The common theme of all three recommendations is the need
to change the culture of government agencies. In his address to
the White House Conference, the Vice President expressed a
number of similar concerns with government regulations and the
need for cultural change within government agencies, saying:
The old way was for government to treat business like
a suspect and the goal seemed to be to catch you red
handed. That was yesterday's government. The new way,
one of the things we found out is something that you've
long since learned. You get what you measure. You focus
on what you keep track of and if the people on the
front line are evaluated and rewarded on the basis of
how many fines they issue and how many citations they
hand out, then they are going to concentrate on
increasing the number of fines and citations.
The new way is for government to treat business like
a partner sharing a common goal and the goal is this. A
growing business that works in a safe and healthy
environment. That is what reinventing government is all
about. And we're making progress, it's working. We said
when we started this that it would take 8-10 years to
change the culture of the federal government and to
make all of the changes that are necessary. But already
there are a lot of results.
Well, the old OSHA used to look at their inspections
to see if that poster was up and if the poster wasn't
up that was an automatic $400 fine. And it was a hefty
percentage for what the fines were. Here's what the new
OSHA will do if they find out that you don't have the
poster up. Instead of giving you a $400 fine, they give
you a poster.
Legislation
As a result of the recommendations of the White House
Conference and based ontestimony taken at the Committee's
``Entrepreneurship in America'' field hearings, Chairman Bond
introduced the Small Business Regulatory Fairness Act of 1995, S. 942.
In addition, Senator Domenici introduced the Small Business Advocacy
Act of 1995, S. 917, drawing on the White House Conference
recommendation and on testimony received at the Committee's field
hearing, ``Entrepreneurship in America: Excessive Governmental Burdens
on Small Business,'' held in Albuquerque, New Mexico, on February 20,
1995 [See Hearings of the Committee]. Both bills were referred to the
Small Business Committee, and together with S. 350, became the basis
for the Small Business Regulatory Enforcement Fairness Act of 1996
(``SBREFA'').
As enacted into law, SBREFA contains a number of important
provisions to implement recommendations of the White House
Conference on Small Business:
Compliance Guides. SBREFA requires agencies to publish an
easily understood guide to assist small business in complying
with regulations which undergo a required Regulatory
Flexibility analysis. Courts will not second guess the adequacy
of the guides, but the guide and the agency's claim that the
guide provided ``plain English'' assistance will be available
as evidence of the reasonableness of any proposed fine on the
small entity.
Informal Small Entity Guidance. SBREFA directs agencies to
answer inquiries of small entities concerning information on
and advice about regulatory compliance. The agency's advice
need not be binding and dispositive as to the legal effects of
a small entity's actions, but will be available as evidence of
the reasonableness of any subsequently proposed fine on the
small entity.
Services of Small Business Development Centers. SBREFA
allows Small Business Development Centers to provide small
businesses information on complying with regulatory
requirements. This is not an exclusive grant of authority, but
is in addition to programs such as the state-run stationary
source technical assistance programs developed under section
507 of the Clean Air Act Amendment of 1990.

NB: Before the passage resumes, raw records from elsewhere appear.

(* ===== verification/RmwCell.v ===== *)
(** * Atomics that are only changed by read-modify-writes

    Every read-modify-write reads the newest value, so such an atomic behaves
    like a variable that is updated atomically; a plain load may see any
    earlier value.  Also here: counting permissions, and tickets for numbers
    that were handed out. *)

From iris.algebra Require Import auth numbers.
From iris.proofmode Require Import proofmode.
From iris.base_logic.lib Require Import invariants ghost_map.
From S2P Require Import Prelude Memory History Lang Logic Rules Std.

Definition cellN : namespace := nroot .@ "cell".

Section cell.
Context `{!rustGS Σ}.
(** [R v] goes with the newest value, [D v] holds of every value. *)
Context (D R : Z → iProp Σ) `{!∀ v, Persistent (D v), !∀ v, Timeless (D v)}.
Implicit Types (l : loc) (N : view) (V : tview).

Definition cell_inv l N : iProp Σ :=
  ∃ h A tm m, l ↦ CAtomic h N A ∗ ⌜newest h tm⌝ ∗ ⌜contiguous h 0 tm⌝ ∗
    ⌜h !! tm = Some m⌝ ∗ ([∗ map] m' ∈ h, D (mval m')) ∗ R (mval m).

Definition is_cell l (W : view) : iProp Σ := ∃ N, ⌜N ⊆ W⌝ ∗ inv cellN (cell_inv l N).

#[global] Instance is_cell_persistent l W : Persistent (is_cell l W).
Proof. apply _. Qed.

Lemma is_cell_mono l W W' : W ⊆ W' → is_cell l W -∗ is_cell l W'.
Proof. iIntros (?) "(%N & % & $)". iPureIntro. by etrans. Qed.

Lemma wpp_cell_new z V Φ :
  D z -∗ R z -∗ (∀ l V', ⌜V ⊆ V'⌝ -∗ is_cell l (cur V') -∗ Φ l V') -∗
  wpp (atomic_new z) V Φ.
Proof.
  iIntros "#HD HR HΦ". iApply wpp_post_fupd. iApply wpp_alloc_atomic.
  iIntros "!>" (l e) "Hl". set (V1 := observe _ _ V).
  iMod (inv_alloc cellN _ (cell_inv l {[Acc e]}) with "[Hl HR]") as "#Hinv".
  { iNext. iExists _, _, 0, (Msg z ∅). iFrame "Hl". rewrite lookup_singleton_eq big_sepM_singleton /=.
    iFrame "HD HR". iPureIntro. split; [apply newest_singleton|].
    split; [apply contiguous_singleton|done]. }
  iModIntro. iApply ("HΦ" $! l V1 with "[%]"); [apply observe_le|]. iExists _. iFrame "Hinv".
  iPureIntro. simpl. set_solver.
Qed.

Lemma wpp_cell_load l o V Φ :
  is_seqcst o = false →
  is_cell l (cur V) -∗ (∀ v V', ⌜V ⊆ V'⌝ -∗ D v -∗ Φ v V') -∗ wpp (load l o) V Φ.
Proof.
  iIntros (Ho) "(%N & %HN & #Hinv) HΦ". iApply wpp_load_inv; [done|].
  iInv "Hinv" as (h A tm m) "(>Hl & >%Hnew & >%Hcon & >%Hm & >#HD & HR)" "Hclose".
  iModIntro. iExists h, N, A. iFrame "Hl". iSplit; [done|]. iSplit.
  { iPureIntro. intros ->. by rewrite lookup_empty in Hm. }
  iIntros "!>" (t m' e Hm' _) "Hl".
  iDestruct (big_sepM_lookup with "HD") as "HD'"; [exact Hm'|].
  iMod ("Hclose" with "[Hl HR]") as "_".
  { iNext. iExists _, _, _, _. iFrame "Hl HD HR". done. }
  iModIntro. iApply ("HΦ" with "[%] HD'"). apply load_view_le.
Qed.

Lemma wpp_cell_rmw l f weak os fo V Φ :
  is_seqcst os = false → is_seqcst fo = false →
  is_cell l (cur V) -∗
  (∀ v z, ⌜f v = Some z⌝ -∗ D v -∗ R v ={⊤ ∖ ↑cellN}=∗
     D z ∗ R z ∗ ∀ V', ⌜V ⊆ V'⌝ -∗ Φ (v, true) V') ∧
  (∀ v V', ⌜f v = None ∨ weak = true⌝ -∗ ⌜V ⊆ V'⌝ -∗ D v -∗ Φ (v, false) V') -∗
  wpp (act (ORmw l f weak os fo)) V Φ.
Proof.
  iIntros (Hos Hfo) "(%N & %HN & #Hinv) HΦ". iApply wpp_rmw_inv; [done..|].
  iInv "Hinv" as (h A tm m) "(>Hl & >%Hnew & >%Hcon & >%Hm & >#HD & HR)" "Hclose".
  iModIntro. iExists h, N, A. iFrame "Hl". iSplit; [done|]. iSplit.
  { iPureIntro. intros ->. by rewrite lookup_empty in Hm. }
  iIntros "!>" (t m' e Hm' _).
  iDestruct (big_sepM_lookup with "HD") as "HD'"; [exact Hm'|]. iSplit.
  - iIntros (z Hz Hfree) "Hl". iDestruct "HΦ" as "[HΦ _]".
    assert (t = tm) as -> by (eapply (contiguous_newest h 0); [done|done|lia|done|done]).
    simplify_eq. iMod ("HΦ" with "[//] HD' HR") as "(#HDz & HR & HΦ)".
    set (V' := rmw_view _ _ _ _ _ _). set (mz := rmw_msg _ _ _ _).
    destruct (contiguous_extend h 0 tm mz Hnew Hcon) as [Hnew' Hcon'].
    iMod ("Hclose" with "[Hl HR]") as "_".
    { iNext. iExists _, _, (S tm), mz. iFrame "Hl". rewrite lookup_insert_eq.
      rewrite big_sepM_insert //. iFrame "HD HDz HR". done. }
    iModIntro. iApply "HΦ". iPureIntro. apply rmw_view_le.
  - iIntros (Hf) "Hl". iDestruct "HΦ" as "[_ HΦ]". iMod ("Hclose" with "[Hl HR]") as "_".
    { iNext. iExists _, _, _, _. iFrame "Hl HD HR". done. }
    iModIntro. iApply ("HΦ" with "[//] [%] HD'"). apply load_view_le.
Qed.

(** [fetch_add], [fetch_sub], [fetch_max], [swap]. *)
Lemma wpp_cell_update l (f : Z → Z) o V Φ :
  is_seqcst o = false →
  is_cell l (cur V) -∗
  (∀ v, D v -∗ R v ={⊤ ∖ ↑cellN}=∗
     D (f v) ∗ R (f v) ∗ ∀ V', ⌜V ⊆ V'⌝ -∗ Φ v V') -∗
  wpp ('(v, _) ← act (ORmw l (λ v, Some (f v)) false o Relaxed); mret v) V Φ.
Proof.
  iIntros (Ho) "#Hc HΦ". iApply wpp_bind. iApply (wpp_cell_rmw with "Hc"); [done..|].
  iSplit; [|by iIntros (v V' [?|?])]. iIntros (v z [= <-]) "HD HR".
  iMod ("HΦ" with "HD HR") as "($ & $ & HΦ)". iIntros "!>" (V' Hle). iApply wpp_ret.
  by iApply "HΦ".
Qed.
End cell.

(** ** Counting permissions *)

Class countG Σ := CountG { count_inG :: inG Σ (authR natUR) }.
Definition countΣ : gFunctors := #[GFunctor (authR natUR)].
#[export] Instance subG_countΣ Σ : subG countΣ Σ → countG Σ.
Proof. solve_inG. Qed.

Section permits.
Context `{!countG Σ}.

(** There are [n] permits in all; [permits γ k] is [k] of them. *)
Definition permits_total (γ : gname) (n : nat) : iProp Σ := own γ (● n).
Definition permits (γ : gname) (k : nat) : iProp Σ := own γ (◯ k).

Lemma permits_alloc n : ⊢ |==> ∃ γ, permits_total γ n ∗ permits γ n.
Proof.
  iMod (own_alloc (● n ⋅ ◯ n)) as (γ) "[H1 H2]"; [by apply auth_both_valid_discrete|].
  iModIntro. iExists γ. iFrame.
Qed.

Lemma permits_zero γ : ⊢ |==> permits γ 0.
Proof. iApply own_unit. Qed.

Lemma permits_split γ k1 k2 : permits γ (k1 + k2) ⊣⊢ permits γ k1 ∗ permits γ k2.
Proof. by rewrite /permits -own_op -auth_frag_op nat_op. Qed.

Lemma permits_none γ k : permits γ k -∗ permits γ 0 ∗ permits γ k.
Proof. iIntros "H". by iApply (permits_split γ 0 k). Qed.

Lemma permits_le γ n k : permits_total γ n -∗ permits γ k -∗ ⌜k ≤ n⌝.
Proof.
  iIntros "H1 H2". iCombine "H1 H2" gives %[Hle _]%auth_both_valid_discrete.
  iPureIntro. by apply nat_included.
Qed.

Lemma permits_each {A} γ (xs : list A) k :
  permits γ (length xs * k) ⊢ |==> [∗ list] _ ∈ xs, permits γ k.
Proof.
  induction xs as [|x xs IH]; [by iIntros "_ !>"|]. cbn [length Nat.mul].
  rewrite permits_split IH. by iIntros "[$ >$]".
Qed.

Lemma permits_all {A} γ (xs : list A) :
  ([∗ list] _ ∈ xs, permits γ 1) ⊢ ⌜xs = []⌝ ∨ permits γ (length xs).
Proof.
  induction xs as [|x xs IH]; [iIntros "_"; by iLeft|]. cbn [big_opL]. rewrite IH.
  iIntros "[Hx [%Hxs|H]]"; iRight; [by rewrite Hxs|].
  rewrite (permits_split γ 1 (length xs)). iFrame.
Qed.

Lemma permits_gather {A} γ n (xs : list A) :
  permits_total γ n -∗ ([∗ list] _ ∈ xs, permits γ 1) -∗ ⌜length xs ≤ n⌝.
Proof.
  iIntros "Hn Hxs". iDestruct (permits_all with "Hxs") as "[%Hxs|H]".
  - iPureIntro. rewrite Hxs. simpl. lia.
  - iApply (permits_le with "Hn H").
Qed.

(** The same with [k] permits each. *)
Lemma permits_gather_each {A} γ n k (xs : list A) :
  permits_total γ n -∗ ([∗ list] _ ∈ xs, permits γ k) -∗ ⌜length xs * k ≤ n⌝.
Proof.
  iIntros "Hn Hxs".
  iAssert (⌜xs = []⌝ ∨ permits γ (length xs * k))%I with "[Hxs]" as "[-> | H]".
  - iInduction xs as [|x xs] "IH"; [by iLeft|]. iDestruct "Hxs" as "[Hx Hxs]". iRight.
    cbn [length Nat.mul]. rewrite permits_split. iDestruct ("IH" with "Hxs") as "[-> | $]"; [|done].
    simpl. iDestruct (permits_none with "Hx") as "[$ $]".
  - iPureIntro. simpl. lia.
  - iApply (permits_le with "Hn H").
Qed.

(** A total that follows the permits given out. *)
Lemma permits_add γ n : permits_total γ n ==∗ permits_total γ (S n) ∗ permits γ 1.
Proof.
  iIntros "H". iMod (own_update with "H") as "[$ $]"; [|done].
  apply auth_update_alloc, (nat_local_update n 0 (S n) 1). lia.
Qed.

Lemma permits_remove γ n :
  permits_total γ n -∗ permits γ 1 ==∗ ∃ n', ⌜n = S n'⌝ ∗ permits_total γ n'.
Proof.
  iIntros "H1 H2". iDestruct (permits_le with "H1 H2") as %Hle.
  destruct n as [|n]; [lia|]. iExists n. iCombine "H1 H2" as "H".
  iMod (own_update with "H") as "$"; [|done].
  apply auth_update_dealloc, (nat_local_update (S n) 1 n 0). lia.
Qed.
End permits.

(** ** Tickets

    The numbers below [n] have been handed out, each once. *)

Class ticketG Σ := TicketG { ticket_mapG :: ghost_mapG Σ nat unit }.
Definition ticketΣ : gFunctors := #[ghost_mapΣ nat unit].
#[export] Instance subG_ticketΣ Σ : subG ticketΣ Σ → ticketG Σ.
Proof. solve_inG. Qed.

Section tickets.
Context `{!ticketG Σ}.

Definition tickets (γ : gname) (n : nat) : iProp Σ :=
  ghost_map_auth γ 1 (gset_to_gmap () (set_seq 0 n)).
Definition ticket (γ : gname) (k : nat) : iProp Σ := k ↪[γ] ().

Lemma tickets_alloc : ⊢ |==> ∃ γ, tickets γ 0.
Proof. iMod (ghost_map_alloc_empty (K := nat) (V := unit)) as (γ) "H". by iExists γ. Qed.

Lemma tickets_next γ n : tickets γ n ==∗ tickets γ (S n) ∗ ticket γ n.
Proof.
  iIntros "H". iMod (ghost_map_insert n () with "H") as "[H $]".
  { apply lookup_gset_to_gmap_None. rewrite elem_of_set_seq. lia. }
  iModIntro. by rewrite /tickets set_seq_S_end_union_L gset_to_gmap_union_singleton.
Qed.

Lemma ticket_ne γ k1 k2 : ticket γ k1 -∗ ticket γ k2 -∗ ⌜k1 ≠ k2⌝.
Proof. iIntros "H1 H2". iApply (ghost_map_elem_ne with "H1 H2"). Qed.
End tickets.

(** ** Tallies

    [k] threads do something once each; [n] have. *)

Section tally.
Context `{!countG Σ}.
Implicit Types (γ : gname * gname).

Definition tally γ (k n : nat) : iProp Σ :=
  permits_total γ.1 k ∗ permits γ.1 n ∗ permits_total γ.2 n.
Definition due γ : iProp Σ := permits γ.1 1.
Definition paid γ : iProp Σ := permits γ.2 1.

Lemma tally_alloc {X} (xs : list X) :
  ⊢ |==> ∃ γ, tally γ (length xs) 0 ∗ [∗ list] _ ∈ xs, due γ.
Proof.
  iMod (permits_alloc (length xs)) as (γ1) "[H1 H]". iMod (permits_alloc 0) as (γ2) "[H2 _]".
  iDestruct (permits_none with "H") as "[H0 H]". rewrite -{2}(Nat.mul_1_r (length xs)).
  iMod (permits_each with "H") as "H". iModIntro. iExists (γ1, γ2). iFrame.
Qed.

Lemma tally_step γ k n : tally γ k n -∗ due γ ==∗ tally γ k (S n) ∗ paid γ.
Proof.
  iIntros "($ & H1 & H2) H". iMod (permits_add with "H2") as "[$ $]".
  iModIntro. rewrite -(Nat.add_1_l n) permits_split. iFrame.
Qed.

Lemma tally_le γ k n : tally γ k n -∗ ⌜n ≤ k⌝.
Proof. iIntros "(H1 & H2 & _)". iApply (permits_le with "H1 H2"). Qed.

Lemma tally_done {X} (xs : list X) γ k n :
  length xs = k → tally γ k n -∗ ([∗ list] _ ∈ xs, paid γ) -∗ ⌜n = k⌝.
Proof.
  iIntros (<-) "Ht Hp". iDestruct (tally_le with "Ht") as %Hle.
  iDestruct "Ht" as "(_ & _ & H2)".
  iDestruct (permits_gather with "H2 Hp") as %Hge. iPureIntro. lia.
Qed.
End tally.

Small Business and Agriculture Enforcement Ombudsman and
Regional Boards. SBREFA creates a Small Business and
Agriculture Enforcement Ombudsman at SBA to provide a
confidential means for small businesses to comment on agency
enforcement actions and to develop an annual ``customer
satisfaction'' rating of the responsiveness to small businesses
of agencies and agency offices. SBREFA also creates Regional
Small Business Regulatory Fairness Boards at SBA which
coordinate with the Ombudsman to provide small businesses with
a greater opportunity to track agency enforcement policy and
practice and to provide that information to Congress.
Small Business Enforcement Policies and Programs. SBREFA
requires federal agencies to develop programs to waive or
reduce civil penalties for violation by small businesses, and
to consider a small business' ability to pay when assessing
penalties. The agencies will establish appropriate conditions
and exceptions from the policy, such as for serious threats to
public health, safety, or the environment.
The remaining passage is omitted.